▸ What you will do
Please give back only the lines below from the one containing "which carries it" to the one containing "(** [interest]: the", each repeated word for word, both ends included.

▸ Dataset records
(* ===== verification/Poller.v ===== *)
(** * The poller ([cyber/io/poller.h], [cyber/io/poller.cc], [cyber/io/poll_data.h])

    One thread waits in [epoll_wait] for all routines.  [Register] and
    [Unregister] change the map of requests and leave a change for the thread,
    which carries it out with [epoll_ctl] before it waits again.

    The kernel is an interface: what is registered, and [epoll_ctl] with its
    documented results.  What [epoll_wait] returns and the clock are arguments.
    The critical sections of [poll_data_lock_] and the calls without it are the
    steps; [std::unordered_map] is walked in any order. *)

From S2P Require Import Prelude.

Local Open Scope Z_scope.
Local Open Scope cyber_scope.

(** ** The kernel *)
Module Epoll.
Inductive ctl_op := EPOLL_CTL_ADD | EPOLL_CTL_MOD | EPOLL_CTL_DEL.

(** [interest]: the descriptors registered with their events; [pollable]: open
    and of a kind that can be.  [epoll_ctl] returns whether it succeeded. *)
Class Epoll (K : Type) := {
  interest : K → gmap Z Z;
  pollable : K → gset Z;
  epoll_ctl : ctl_op → Z → Z → K → bool * K;
  close_fd : Z → K → K;
  open_fd : Z → K → K }.

(** epoll_ctl(2), and close(2) for a file that no other descriptor refers to. *)
Class EpollLaws (K : Type) `{Epoll K} := {
  ctl_pollable op fd e k : pollable (epoll_ctl op fd e k).2 = pollable k;
  ctl_add fd e k : fd ∈ pollable k → interest k !! fd = None →
    (epoll_ctl EPOLL_CTL_ADD fd e k).1 = true ∧ interest (epoll_ctl EPOLL_CTL_ADD fd e k).2 = <[fd := e]> (interest k);
  ctl_mod fd e k : fd ∈ pollable k → is_Some (interest k !! fd) →
    (epoll_ctl EPOLL_CTL_MOD fd e k).1 = true ∧ interest (epoll_ctl EPOLL_CTL_MOD fd e k).2 = <[fd := e]> (interest k);
  ctl_del fd e k : is_Some (interest k !! fd) → fd ∈ pollable k →
    (epoll_ctl EPOLL_CTL_DEL fd e k).1 = true ∧ interest (epoll_ctl EPOLL_CTL_DEL fd e k).2 = delete fd (interest k);
  ctl_exists fd e k : is_Some (interest k !! fd) →
    (epoll_ctl EPOLL_CTL_ADD fd e k).1 = false ∧ interest (epoll_ctl EPOLL_CTL_ADD fd e k).2 = interest k;
  ctl_absent op fd e k : interest k !! fd = None → op ≠ EPOLL_CTL_ADD →
    (epoll_ctl op fd e k).1 = false ∧ interest (epoll_ctl op fd e k).2 = interest k;
  ctl_unpollable op fd e k : fd ∉ pollable k →
    (epoll_ctl op fd e k).1 = false ∧ interest (epoll_ctl op fd e k).2 = interest k;
  registered_pollable fd k : is_Some (interest k !! fd) → fd ∈ pollable k;
  close_spec fd k : interest (close_fd fd k) = delete fd (interest k) ∧ pollable (close_fd fd k) = pollable k ∖ {[fd]};
  open_spec fd k : interest (open_fd fd k) = interest k ∧ pollable (open_fd fd k) = pollable k ∪ {[fd]} }.

(** A kernel: the open descriptors, with their events if they are registered. *)
Module Model.
Abbreviation t := (gmap Z (option Z)).

Definition ctl (op : ctl_op) (fd e : Z) (k : t) : bool * t :=
  match op, k !! fd with
  | EPOLL_CTL_ADD, Some None | EPOLL_CTL_MOD, Some (Some _) => (true, <[fd := Some e]> k)
  | EPOLL_CTL_DEL, Some (Some _) => (true, <[fd := None]> k)
  | _, _ => (false, k)
  end.

#[global] Instance epoll : Epoll t := {
  interest k := omap id k; pollable k := dom k; epoll_ctl := ctl;
  close_fd fd k := delete fd k; open_fd fd k := if decide (fd ∈ dom k) then k else <[fd := None]> k }.

Lemma interest_lookup (k : t) fd : interest k !! fd = k !! fd ≫= id.
Proof. apply lookup_omap. Qed.

Lemma interest_Some (k : t) fd : is_Some (interest k !! fd) → ∃ e, k !! fd = Some (Some e).
Proof. rewrite interest_lookup. intros [e He]. destruct (k !! fd) as [[e'|]|]; naive_solver. Qed.

Lemma interest_insert (k : t) fd v : interest (<[fd := v]> k : t) = partial_alter (λ _, v) fd (interest k).
Proof.
  apply map_eq. intros x. rewrite interest_lookup. destruct (decide (x = fd)) as [->|Hne].
  - by rewrite lookup_insert_eq, lookup_partial_alter_eq.
  - by rewrite lookup_insert_ne, lookup_partial_alter_ne, interest_lookup by done.
Qed.

#[global] Instance epoll_laws : EpollLaws t.
Proof.
  split.
  - intros op fd e k. cbn. unfold ctl. destruct op, (k !! fd) as [[e'|]|] eqn:Hk; cbn; try done;
      apply set_eq; intros x; rewrite dom_insert, elem_of_union, elem_of_singleton;
      (split; [intros [->|?]; [|done]; apply elem_of_dom; by eexists|by right]).
  - intros fd e k Hfd Hi. cbn in Hfd. apply elem_of_dom in Hfd as [v Hv]. rewrite interest_lookup, Hv in Hi. cbn in Hi. subst v.
    cbn [epoll_ctl epoll]. unfold ctl. rewrite Hv. split; [done|]. apply interest_insert.
  - intros fd e k _ [e' He]%interest_Some. cbn [epoll_ctl epoll]. unfold ctl. rewrite He. split; [done|]. apply interest_insert.
  - intros fd e k [e' He]%interest_Some _. cbn [epoll_ctl epoll]. unfold ctl. rewrite He. split; [done|]. apply interest_insert.
  - intros fd e k [e' He]%interest_Some. cbn [epoll_ctl epoll]. unfold ctl. by rewrite He.
  - intros op fd e k Hi Hop. rewrite interest_lookup in Hi. cbn [epoll_ctl epoll]. unfold ctl.
    destruct op, (k !! fd) as [[e'|]|]; naive_solver.
  - intros op fd e k Hfd. cbn in Hfd. apply not_elem_of_dom in Hfd. cbn [epoll_ctl epoll]. unfold ctl. rewrite Hfd. by destruct op.
  - intros fd k [e He]%interest_Some. cbn. apply elem_of_dom. by eexists.
  - intros fd k. split; [|apply dom_delete_L]. apply omap_delete.
  - intros fd k. cbn [open_fd epoll]. destruct (decide (fd ∈ dom k)) as [Hin|Hnin]; cbn [pollable epoll]; [set_solver|].
    split; [|rewrite dom_insert_L; set_solver]. rewrite interest_insert. apply map_eq. intros x.
    destruct (decide (x = fd)) as [->|]; [|by rewrite lookup_partial_alter_ne].
    rewrite lookup_partial_alter_eq, interest_lookup. by apply not_elem_of_dom in Hnin as ->.
Qed.
End Model.
End Epoll.

(** ** [Poller] *)
Module Poller.
Import Epoll.
Section poller.
Context {K : Type} `{Epoll K} {C : Type}.

(** [std::function]s may be empty; the poller's own drains its pipe. *)
Inductive function := Drain | Callback (c : C).

Record PollRequest := Request { fd : Z; events : Z; timeout_ms : Z; callback : option function }.
Record PollCtrlParam := CtrlParam { operation : ctl_op; cfd : Z; cevents : Z }.

#[global] Instance ctl_op_eq_dec : EqDecision ctl_op.
Proof. solve_decision. Defined.
#[global] Instance PollCtrlParam_eq_dec : EqDecision PollCtrlParam.
Proof. solve_decision. Defined.

Definition set_timeout_ms (x : Z) (r : PollRequest) : PollRequest := Request (fd r) (events r) x (callback r).

(** [pipe_]: the bytes in the pipe. *)
Record t := mk {
  is_shutdown_ : bool; epoll_fd_ : Z; pipe_fd_ : Z * Z; pipe_ : nat;
  requests_ : gmap Z PollRequest; ctrl_params_ : gmap Z PollCtrlParam }.

Definition set_data (r : gmap Z PollRequest) (c : gmap Z PollCtrlParam) (p : t) : t :=
  mk (is_shutdown_ p) (epoll_fd_ p) (pipe_fd_ p) (pipe_ p) r c.
Definition set_requests (r : gmap Z PollRequest) (p : t) : t := set_data r (ctrl_params_ p) p.
Definition set_pipe (n : nat) (p : t) : t :=
  mk (is_shutdown_ p) (epoll_fd_ p) (pipe_fd_ p) n (requests_ p) (ctrl_params_ p).
Definition set_shutdown (b : bool) (p : t) : t :=
  mk b (epoll_fd_ p) (pipe_fd_ p) (pipe_ p) (requests_ p) (ctrl_params_ p).

Definition EPOLLIN : Z := 1.
Definition EPOLLOUT : Z := 4.
Definition kPollTimeoutMs : Z := 100.

(** [wrote]: the mutex of the pipe was free and the pipe not full. *)
Definition Notify (wrote : bool) (p : t) : t := if wrote then set_pipe (S (pipe_ p)) p else p.

Definition invalid (req : PollRequest) : bool := (fd req <? 0) || bool_decide (callback req = None).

▸ Output of the task
    which carries it out with [epoll_ctl] before it waits again.

    The kernel is an interface: what is registered, and [epoll_ctl] with its
    documented results.  What [epoll_wait] returns and the clock are arguments.
    The critical sections of [poll_data_lock_] and the calls without it are the
    steps; [std::unordered_map] is walked in any order. *)

From S2P Require Import Prelude.

Local Open Scope Z_scope.
Local Open Scope cyber_scope.

(** ** The kernel *)
Module Epoll.
Inductive ctl_op := EPOLL_CTL_ADD | EPOLL_CTL_MOD | EPOLL_CTL_DEL.

(** [interest]: the descriptors registered with their events; [pollable]: open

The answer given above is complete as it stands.